Wednesday, January 12, 2011

IT strategy and IT Architecture Frameworks are too much based on Business strategy and Business Architecture.

Today both IT strategy and IT Architecture Frameworks are too much based on Business strategy and Business Architecture. One makes this as prerequisite architecture activity that needs to be undertaken, if not catered for already in other organizational processes (enterprise planning, strategic business planning, business process re-engineering, etc.). But is this smart when one expect that the business strategy will last much longer than the IT strategy?

Christian Wig has some interesting remarks:

“When people tell me that the IT strategy should be 'driven' by the business strategy, I normally tell them that their underlying paradigm is fundamentally wrong. Or I ask them to provide me with a business strategy having a 10 years’ time perspective, which - of course - never exists (and never should exist). Or, I tell them that if we meet again 10 years from now, in the same boardroom of the same company, that they will be highly frustrated by how the IT architecture of the 2020s actually prohibits business development - driven by the 'business-driven' IT decisions we made together back in 2010.

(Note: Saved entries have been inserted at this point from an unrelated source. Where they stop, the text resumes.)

(** * whatsapp_crm: the customer ingestion pipeline

    A shallow embedding of [backend/utils/classifier.py],
    [backend/services/customer_service.py] and [backend/routes/customers.py]:
    parsing of an uploaded file into a data frame, normalisation of its
    columns, classification of every row, construction of the customer
    documents, and the listing and clearing of a user's customers. *)

From Stdlib Require Import ZArith List String Ascii Bool Lia.
From Stdlib Require Import Floats DecimalString Sorted.
From stdpp Require Import gmap strings list fin_maps.

Local Open Scope string_scope.
Local Open Scope Z_scope.

(** ** Python exceptions and results *)

(** The exception classes the pipeline can meet.  A subclass is filed under
    the class the handlers of the code test for: pandas' [EmptyDataError] and
    [ParserError] are [ValueError]s; [OtherError] is any class that is only a
    subclass of [Exception]. *)
Inductive exn_class :=
  | ValueError
  | TypeError
  | AttributeError
  | OverflowError
  | KeyError
  | OtherError.

(** [HTTPExc] is FastAPI's [HTTPException(status_code, detail)]. *)
Inductive exn :=
  | Exc (c : exn_class) (msg : string)
  | HTTPExc (status_code : Z) (detail : string).

(** The outcome of a call: a value, a raised exception, or [Unmodelled] when
    the call leaves the part of Python and pandas that this development
    describes (the cases are listed where they arise). *)
Inductive result (A : Type) : Type :=
  | Ok (a : A)
  | Raise (e : exn)
  | Unmodelled.
Arguments Ok {A} a.
Arguments Raise {A} e.
Arguments Unmodelled {A}.

Global Instance result_ret : MRet result := fun _ a => Ok a.

Global Instance result_bind : MBind result := fun _ _ k r =>
  match r with
  | Ok a => k a
  | Raise e => Raise e
  | Unmodelled => Unmodelled
  end.

Definition is_ValueError (e : exn) : bool :=
  match e with
  | Exc ValueError _ => true
  | _ => false
  end.

(** [str(e)]: the message of a built-in exception, and Starlette's
    ["{status_code}: {detail}"] for an [HTTPException]. *)
Definition str_of_Z (z : Z) : string := NilZero.string_of_int (Z.to_int z).

Definition str_exn (e : exn) : string :=
  match e with
  | Exc _ msg => msg
  | HTTPExc code detail => str_of_Z code ++ ": " ++ detail
  end.

(** ** Strings

    A [string] is read as a sequence of code points below 256. *)

Definition chars (s : string) : list ascii := list_ascii_of_string s.
Definition text (cs : list ascii) : string := string_of_list_ascii cs.

Definition code (a : ascii) : N := N_of_ascii a.

(** [str.isspace] on one character, which is also what [\s] matches in a
    [re] pattern over [str]. *)
Definition isspace (a : ascii) : bool :=
  let c := code a in
  (((9 <=? c) && (c <=? 13)) || ((28 <=? c) && (c <=? 32))
   || (c =? 133) || (c =? 160))%N.

Definition isdigit (a : ascii) : bool :=
  let c := code a in ((48 <=? c) && (c <=? 57))%N.

Definition lower_char (a : ascii) : ascii :=
  let c := code a in
  if (((65 <=? c) && (c <=? 90))
      || ((192 <=? c) && (c <=? 222) && negb (c =? 215)))%N
  then ascii_of_N (c + 32) else a.

(** [s.lower()] *)
Definition lower (s : string) : string := text (map lower_char (chars s)).

Fixpoint lstrip_chars (cs : list ascii) : list ascii :=
  match cs with
  | c :: cs' => if isspace c then lstrip_chars cs' else cs
  | [] => []
  end.

Definition strip_chars (cs : list ascii) : list ascii :=
  rev (lstrip_chars (rev (lstrip_chars cs))).

(** [s.strip()] *)
Definition strip (s : string) : string := text (strip_chars (chars s)).

(** [s.replace(a, b)] for one-character [a] and [b]. *)
Definition replace_char (a b : ascii) (s : string) : string :=
  text (map (fun c => if Ascii.eqb c a then b else c) (chars s)).

(** [sep.join(parts)] *)
Fixpoint join (sep : string) (parts : list string) : string :=
  match parts with
  | [] => ""
  | [p] => p
  | p :: ps => p ++ sep ++ join sep ps
  end.

(** [s.split(sep)] for a one-character separator: the pieces between the
    occurrences of [sep], empty pieces included. *)
Fixpoint split_chars (sep : ascii) (cs : list ascii) : list (list ascii) :=
  match cs with
  | [] => [[]]
  | c :: cs' =>
      match split_chars sep cs' with
      | piece :: pieces =>
          if Ascii.eqb c sep then [] :: piece :: pieces
          else (c :: piece) :: pieces
      | [] => [[c]]
      end
  end.

Definition split (sep : ascii) (s : string) : list string :=
  map text (split_chars sep (chars s)).

(** [s.endswith(suffix)] *)
Definition endswith (s suffix : string) : bool :=
  let n := String.length s in
  let k := String.length suffix in
  (k <=? n)%nat && String.eqb (substring (n - k) k s) suffix.

(** ** Python values

    A cell of a data frame, as Python sees it when a row is read: an [int], a
    [float] (binary64, [nan] for a missing cell) or a [str]. *)
Inductive value :=
  | VInt (z : Z)
  | VFloat (f : float)
  | VStr (s : string).

(** The nearest binary64 to an integer, ties to even. *)
Definition float_of_Z (z : Z) : float :=
  SF2Prim (binary_normalize prec emax z 0 false).
(** Every [outlineStroke] call in a run is on a node that the scan before it
    reported: [found] is what the latest scan reported. *)
Fixpoint callsFollowScans (found : list NodeId) (evs : list Event) : Prop :=
  match evs with
  | [] => True
  | Scan _ found' :: evs' => callsFollowScans found' evs'
  | OutlineStroke id _ :: evs' => In id found /\ callsFollowScans found evs'
  | _ :: evs' => callsFollowScans found evs'
  end.

Definition countOutlineCalls (evs : list Event) : nat :=
  List.length (filter (fun e => match e with OutlineStroke _ _ => true | _ => false end) evs).



(** An event that reports no assembly failure. *)
Definition noAssemblyFailure (e : Event) : Prop := isAssemblyFailure e = false.

(** A host on which the SVG import always throws, fonts load and groupings
    are accepted. *)
Definition noImportHost : Host :=
  mkHost
    (host_exportAsync workingHost)
    (fun _ => Throw "invalid SVG")
    (host_outlineStroke workingHost)
    (host_flatten workingHost)
    (Ok tt)
    (fun _ => Ok tt)
    (fun _ _ => Ok tt).

(** A host that refuses to group the three components created first, those
    with the ids 1000 to 1002 of [emptyWorld], and accepts every other
    grouping. *)
Definition secondGroupingHost : Host :=
  mkHost
    (host_exportAsync workingHost)
    (host_createNodeFromSvg workingHost)
    (host_outlineStroke workingHost)
    (host_flatten workingHost)
    (Ok tt)
    (fun comps => if existsb (fun c => node_id c <=? 1002) comps
                  then Throw "combineAsVariants failed" else Ok tt)
    (fun _ _ => Ok tt).

Definition boxedNode (id : NodeId) (x y width height : float) : Node :=
  mkNode id VECTOR "boxed" true true (Some (mkBox x y width height)) width height (Some []) 1 [] None.

(** A host that neither outlines nor flattens and refuses every write. *)
Definition readOnlyHost : Host :=
  mkHost
    (host_exportAsync workingHost)
    (host_createNodeFromSvg workingHost)
    (host_outlineStroke brokenGeometryHost)
    (host_flatten brokenGeometryHost)
    (Ok tt)
    (fun _ => Ok tt)
    (fun _ _ => Throw "Cannot assign to read only property").

Definition isFlattenEvent (e : Event) : Prop :=
  match e with Flatten _ _ | ConsoleWarn _ _ => True | _ => False end.
(** * AXL_test: Dockerfile generation and artifact clean-up

    A shallow embedding of

    - [app/services/dockerfile_creation.py]: the instruction and stage
      classes, [generate_dockerfile], [parse_key_value_pairs] and
      [load_configs_from_excel];
    - [app/routers/files.py]: [get_directory_size], the three clean-up
      endpoints, [preview_cleanup] and [get_storage_summary];

    followed by the properties of the specification that concern them.

    Conventions.  Python [str] values are [string]s of ASCII characters.
    A function that can raise returns an [option] or a [result]; the
    statements of a loop body are kept in source order.  Python [dict]s
    that are iterated ([label_pairs], [args], [env_vars], the loader's
    result) are association lists in insertion order; the spreadsheet row
    and the output directory, which are only looked up by key, are
    [gmap]s.  The endpoints take the local time [now] and the state of the
    output directory as arguments and return the new state with their
    response; reading and removing never fail for lack of permission. *)

From Stdlib Require Import ZArith String Ascii List Bool Lia Sorted.
From stdpp Require Import base option list gmap strings pretty.

Import ListNotations.
Set Warnings "-register-all".
Local Open Scope string_scope.
Local Open Scope Z_scope.

(** ** Python string primitives *)

Module Py.

(** [str.isspace] on one ASCII character: TAB, LF, VT, FF, CR, the four
    separators FS, GS, RS, US and the space. *)
Definition is_space (c : ascii) : bool :=
  let n := nat_of_ascii c in
  ((9 <=? n) && (n <=? 13) || (28 <=? n) && (n <=? 32))%nat.

Fixpoint lstrip (s : string) : string :=
  match s with
  | String c s' => if is_space c then lstrip s' else s
  | EmptyString => EmptyString
  end.

(** [rstrip] keeps a character when it is not a space or when something
    survives to its right. *)
Fixpoint rstrip (s : string) : string :=
  match s with
  | String c s' =>
      match rstrip s' with
      | EmptyString => if is_space c then EmptyString else String c EmptyString
      | r => String c r
      end
  | EmptyString => EmptyString
  end.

This paradox is a quite critical one facing most businesses today: The technology platform that supports their business areas, products and processes have a much longer life-span than the business strategies which the technology is supposed to support. And at the same time, no technological platform will be 'prepared' for handling anything that wasn't explicitly foreseen and planned for. So the ability to look around the corner, and actually plan for the unplanned, is what I really focus on.”